For instance, summarizing a large set of things referring to Christmas season sales gives a basic description of such data
  • which may be very useful for sales and advertising and marketing managers.
This requires a vital functionality known as data generalization.

 

Data Generalization in Data Mining.

Data Generalization In Data Mining 2020
Data Generalization in Data Mining.
  • A course that abstracts a large set of activityrelated data in a database from a low conceptual level to greater ones.
  • Data Generalization is a summarization of general options of objects in a goal class and produces what is known as attribute guidelines.
  • The data is associate with a user-specified class that is usually retrieved by a database question and run via a real module to calculate the essence of the data at different levels of abstractions.
For example, Customers who often hire greater than 30 movies a year one might wish to characterize the OurVideoStore.
With idea hierarchies on the attributes describing the goal class, the attribute-oriented induction technique can be utilized, for instance, to hold out data summarization.

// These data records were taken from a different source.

Lemma hash_find_none r (l : list (PVFS_object_ref * positive)) : hash_find r l = None <-> r ∉ l.*1.
Proof.
  induction l as [|[k a] l IH]; cbn [hash_find fmap list_fmap fst].
  - split; [intros _ H1; by apply elem_of_nil in H1|done].
  - rewrite not_elem_of_cons. destruct (decide (k = r)) as [->|]; [naive_solver|]. rewrite IH. naive_solver.
Qed.

(** What thread [t] does alone from [s], at the end of which it is at [p]. *)
Definition does (sv : server) (s : cache) (p : pc) : Prop :=
  exists es s', Forall (fun e => who e = t) es /\ run s es = Ret s' /\ agrees sv s' /\ pcs s' !! t = Some p.

Lemma does_step e sv s s1 p : who e = t -> step s e = Ret s1 -> does sv s1 p -> does sv s p.
Proof.
  intros He Hs (es & s' & Hes & Hr & H1). exists (e :: es), s'. split; [by constructor|]. cbn. by rewrite Hs.
Qed.

Lemma does_done sv s p : agrees sv s -> pcs s !! t = Some p -> does sv s p.
Proof. intros Ha Hp. by exists [], s. Qed.

Lemma agrees_pc sv s p : agrees sv s -> agrees sv (set_pc t p s).
Proof. by intros [A B C]. Qed.

Lemma agrees_dir sv s a d : agrees sv s -> agrees (set_heap (<[a := d]> (heap sv)) sv) (set_dir a d s).
Proof. intros [A B C]. split; cbn; [by rewrite A|done|done]. Qed.

Lemma go_step s p : pcs s !! t = Some p -> step s (Go t) = go t p s.
Proof. unfold step. cbn. by intros ->. Qed.

Lemma pc_set s p q : pcs s !! t = Some q -> pcs (set_pc t p s) !! t = Some p.
Proof. intros Hp. cbn. apply list_lookup_insert_eq. by eapply lookup_lt_Some. Qed.

(** What a run that returns has seen: the steps of the machine succeed with it. *)
Definition may_crash (c : crash) : Prop := True.
Implicit Types Q : unit -> server * W -> Prop.

Lemma wp_deref_alone sv w s a (Q : skye_directory -> server * W -> Prop) : agrees sv s ->
  (forall d, objects s !! a = Some d -> Q d (sv, w)) -> wp may_crash (deref a) Q (sv, w).
Proof. intros [A _ _] HQ. unfold wp, deref. cbn [fst]. rewrite <- A. destruct (objects s !! a); [by apply HQ|done]. Qed.

Lemma wp_lift_alone {A} (m : outcome A) sw (Q : A -> server * W -> Prop) : (forall x, m = Ret x -> Q x sw) -> wp may_crash (lift m) Q sw.
Proof. intros HQ. apply wp_lift. destruct m; [by apply HQ|done]. Qed.

Lemma wp_store_alone sv w a d Q : Q tt (set_heap (<[a := d]> (heap sv)) sv, w) -> wp may_crash (store a d) Q (sv, w).
Proof. done. Qed.

(** One decrement and what follows it. *)
Definition release (n : Z) (a : positive) (d : skye_directory) : prog (server * W) unit :=
  _ ← store a (set_refcount n d); if n =? 0 then free a else mret tt.

Lemma release_alone sv w s p a d : agrees sv s -> pcs s !! t = Some p -> objects s !! a = Some d -> go t p s = unref t a Idle s ->
  wp may_crash (release (i32 (refcount d - 1)) a d) (fun _ (st : server * W) => does st.1 s Idle) (sv, w).
Proof.
  intros Ha Ht Hd Hg. apply wp_bind, wp_store_alone. assert (Hs := go_step s p Ht). rewrite Hg in Hs.
  unfold unref, the_dir in Hs. rewrite Hd, bind_Ret in Hs. set (n := i32 (refcount d - 1)) in *.
  assert (Ha' := agrees_dir sv s a (set_refcount n d) Ha). destruct (n =? 0).
  - unfold free. apply wp_bind. eapply wp_deref_alone; [exact Ha'|]. intros d' Hd'.
    eapply (does_step (Go t)); [done|exact Hs|]. assert (Ht' := pc_set (set_dir a (set_refcount n d) s) (Free a) p Ht).
    eapply (does_step (Go t)); [done|rewrite (go_step _ _ Ht'); cbn [go]; unfold the_dir; change (objects (set_pc _ _ _)) with (objects (set_dir a (set_refcount n d) s)); rewrite Hd', bind_Ret; reflexivity|].
    apply does_done; [|exact (pc_set _ _ _ Ht')]. destruct Ha' as [A B C]. apply agrees_pc. split; cbn in *; [by rewrite A|done|done].
  - eapply (does_step (Go t)); [done|exact Hs|]. apply does_done; [by apply agrees_pc|exact (pc_set _ _ _ Ht)].
Qed.

Lemma cache_return_alone sv w wr a s : agrees sv s -> pcs s !! t = Some (Hold wr a) ->
  wp may_crash (cache_return (Z.of_nat t) a) (fun _ (st : server * W) => does st.1 s Idle) (sv, w).
Proof.
  intros Ha Ht. unfold cache_return, unlock_dir. apply wp_bind, wp_bind. eapply wp_deref_alone; [done|]. intros d Hd.
  apply wp_bind, wp_lift_alone. intros l Hl. apply wp_store_alone. assert (Ha' := agrees_dir sv s a (set_rwlock l d) Ha).
  apply wp_bind. eapply wp_deref_alone; [exact Ha'|]. intros d' Hd'. apply wp_bind, wp_lift_alone. intros [] Hc.
  pose (s1 := set_pc t (Check a) (set_dir a (set_rwlock l d) s)). pose (s2 := set_pc t (Drop a) s1).
  assert (H1 : step s (Return t) = Ret s1).
  { unfold step, leave_lock, the_dir. cbn [who]. by rewrite Ht, Hd, bind_Ret, Hl. }
  assert (Ht1 : pcs s1 !! t = Some (Check a)) by exact (pc_set _ _ _ Ht).
  assert (H2 : step s1 (Go t) = Ret s2).
  { rewrite (go_step _ _ Ht1). cbn [go]. unfold the_dir. change (objects s1) with (objects (set_dir a (set_rwlock l d) s)).
    by rewrite Hd', bind_Ret, Hc. }
  eapply wp_conseq; [apply (release_alone _ w s2 (Drop a) a d')|].
  - by apply agrees_pc, agrees_pc.
  - exact (pc_set _ _ _ Ht1).
  - done.
  - done.
  - intros _ [sv' w'] Hdo. eapply does_step; [|exact H1|]; [done|]. by eapply does_step; [|exact H2|].
Qed.

Lemma wp_world_alone {A} (m : prog W A) sv w (Q : A -> server * W -> Prop) : (forall x w', Q x (sv, w')) -> wp may_crash (in_world m) Q (sv, w).
Proof. intros HQ. unfold wp, in_world. cbn [fst snd]. destruct (m w) as [[x w']|c]; [apply HQ|done]. Qed.

(** What thread [t] at [p] does for a call with the result [o]: it ends at a place that
    depends on the result. *)
Definition serves (s : cache) (q : positive -> pc) (o : option positive) (st : server * W) : Prop :=
  does st.1 s (match o with Some a => q a | None => Idle end).

(** A call that goes on from where the thread is after some steps. *)
Lemma does_run sv s es s1 p : Forall (fun e => who e = t) es -> run s es = Ret s1 -> does sv s1 p -> does sv s p.
Proof.
  intros Hes Hr (es' & s' & Hes' & Hr' & H1). exists (es ++ es'), s'. split; [by apply Forall_app|]. by rewrite run_app, Hr, bind_Ret.
Qed.

Lemma new_directory_alone sv w s ref wr : agrees sv s -> pcs s !! t = Some (Miss ref wr) -> dircache sv !! ref = None ->
  wp may_crash (new_directory fuel ref) (serves s (Count wr)) (sv, w).
Proof.
  intros Ha Ht Hmiss. assert (Hno : forall (c : bool) (st : server * W), st.1 = sv -> serves s (Count wr) None st).
  { intros c st Est. unfold serves. rewrite Est. eapply (does_step (Make t None c)); [done|unfold step; cbn [who]; by rewrite Ht|].
    apply does_done; [apply agrees_pc; by destruct Ha|exact (pc_set (add_array c s) _ _ Ht)]. }
  unfold new_directory. apply wp_bind, wp_sys. intros ok w1 _. destruct ok; [|by apply (Hno false)]. cbn [negb fst].
  apply wp_bind, wp_sys. intros callocd w2 _. apply wp_bind, wp_sys. intros rc w3 _. destruct (rc =? 0); [|by apply (Hno callocd)]. cbn [negb fst].
  apply wp_bind. unfold getl. unfold wp at 1. cbn [fst].
  apply wp_bind, wp_world_alone. intros z w4. apply wp_bind, wp_lift_alone. intros m Hm.
  apply wp_bind, wp_store_alone. apply wp_bind. unfold hash_add, modl, wp at 1. cbn [fst snd].
  apply wp_bind, wp_world_alone. intros m' w5. unfold update. apply wp_bind, wp_bind. unfold wp at 1, deref. cbn [fst heap set_dircache set_heap].
  rewrite lookup_insert_eq. apply wp_store_alone, wp_ret. unfold serves. cbn [fst].
  rewrite <- (ag_heap _ _ Ha). set (a := fresh (dom (objects s))). set (d := mkDir _ _ _ _ _ _ _).
  pose (s1 := set_pc t (Fill wr a) (mkCache (<[a := d]> (objects s)) ((ref, a) :: table s) (pcs s) (arrays (add_array callocd s)))).
  eapply (does_step (Make t (Some m) callocd) _ _ s1); [done|unfold step; cbn [who]; by rewrite Ht|].
  assert (Ht1 : pcs s1 !! t = Some (Fill wr a)) by exact (pc_set (mkCache _ _ (pcs s) _) _ _ Ht).
  eapply (does_step (Filled t m') _ s1 (set_pc t (Count wr a) (set_dir a (set_mapping m' d) s1))); [done| |].
  { unfold step, the_dir. cbn [who]. rewrite Ht1. cbn [objects s1 set_pc]. by rewrite lookup_insert_eq. }
  apply does_done; [|exact (pc_set (set_dir _ _ s1) _ _ Ht1)]. apply agrees_pc. split; cbn.
  - by rewrite (ag_heap _ _ Ha).
  - intros r. rewrite (ag_table _ _ Ha r). destruct (decide (ref = r)) as [->|Hne]; [by rewrite lookup_insert_eq|by rewrite lookup_insert_ne].
  - apply list.NoDup_cons. split; [|exact (ag_keys _ _ Ha)]. apply hash_find_none. by rewrite (ag_table _ _ Ha).
Qed.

Note that with an information cube containing a summarization of data,

easy OLAP operations match the aim of data characterization.

 

Approaches:

  • Data cube strategy(OLAP strategy).
  • Attribute-oriented induction strategy.

 

Presentation Of Generalized Results

Generalized Relation:
  • Relations the place some or all attributes are generalized, with counts or different aggregation values collected.
Cross-Tabulation:
  • Mapping outcomes into cross-tabulation type (just like contingency tables).
Visualization Techniques:
  • Pie charts, bar charts, curves, cubes, and different visible varieties.
Quantitative attribute guidelines:
  • Mapping generalized leads to attribute guidelines with quantitative info related to it.

 

Data Cube Approach

It is nothing however performing computations and storing leads to data cubes.
Strength
  • An environment-friendly implementation of data generalization.
  • Computation of varied kinds of measures, e.g., rely( ), sum( ), common( ), max( ).
  • Generalization and specialization may be carried out on a data cube by roll-up and drill-down.
Limitations
  • It handles solely dimensions of easy non-numeric data and measures of easy aggregated numeric values.
  • Lack of clever evaluation, can’t inform which dimensions need to be used and what ranges ought to the generalization attain.

 

Summary
  • Data generalization in Data Mining is the method that abstracts a large
  • set of activityrelated data in a database from a low conceptual level to greater ones.
  • It is a summarization of basic options of objects in a goal class and produces what is known as attribute guidelines.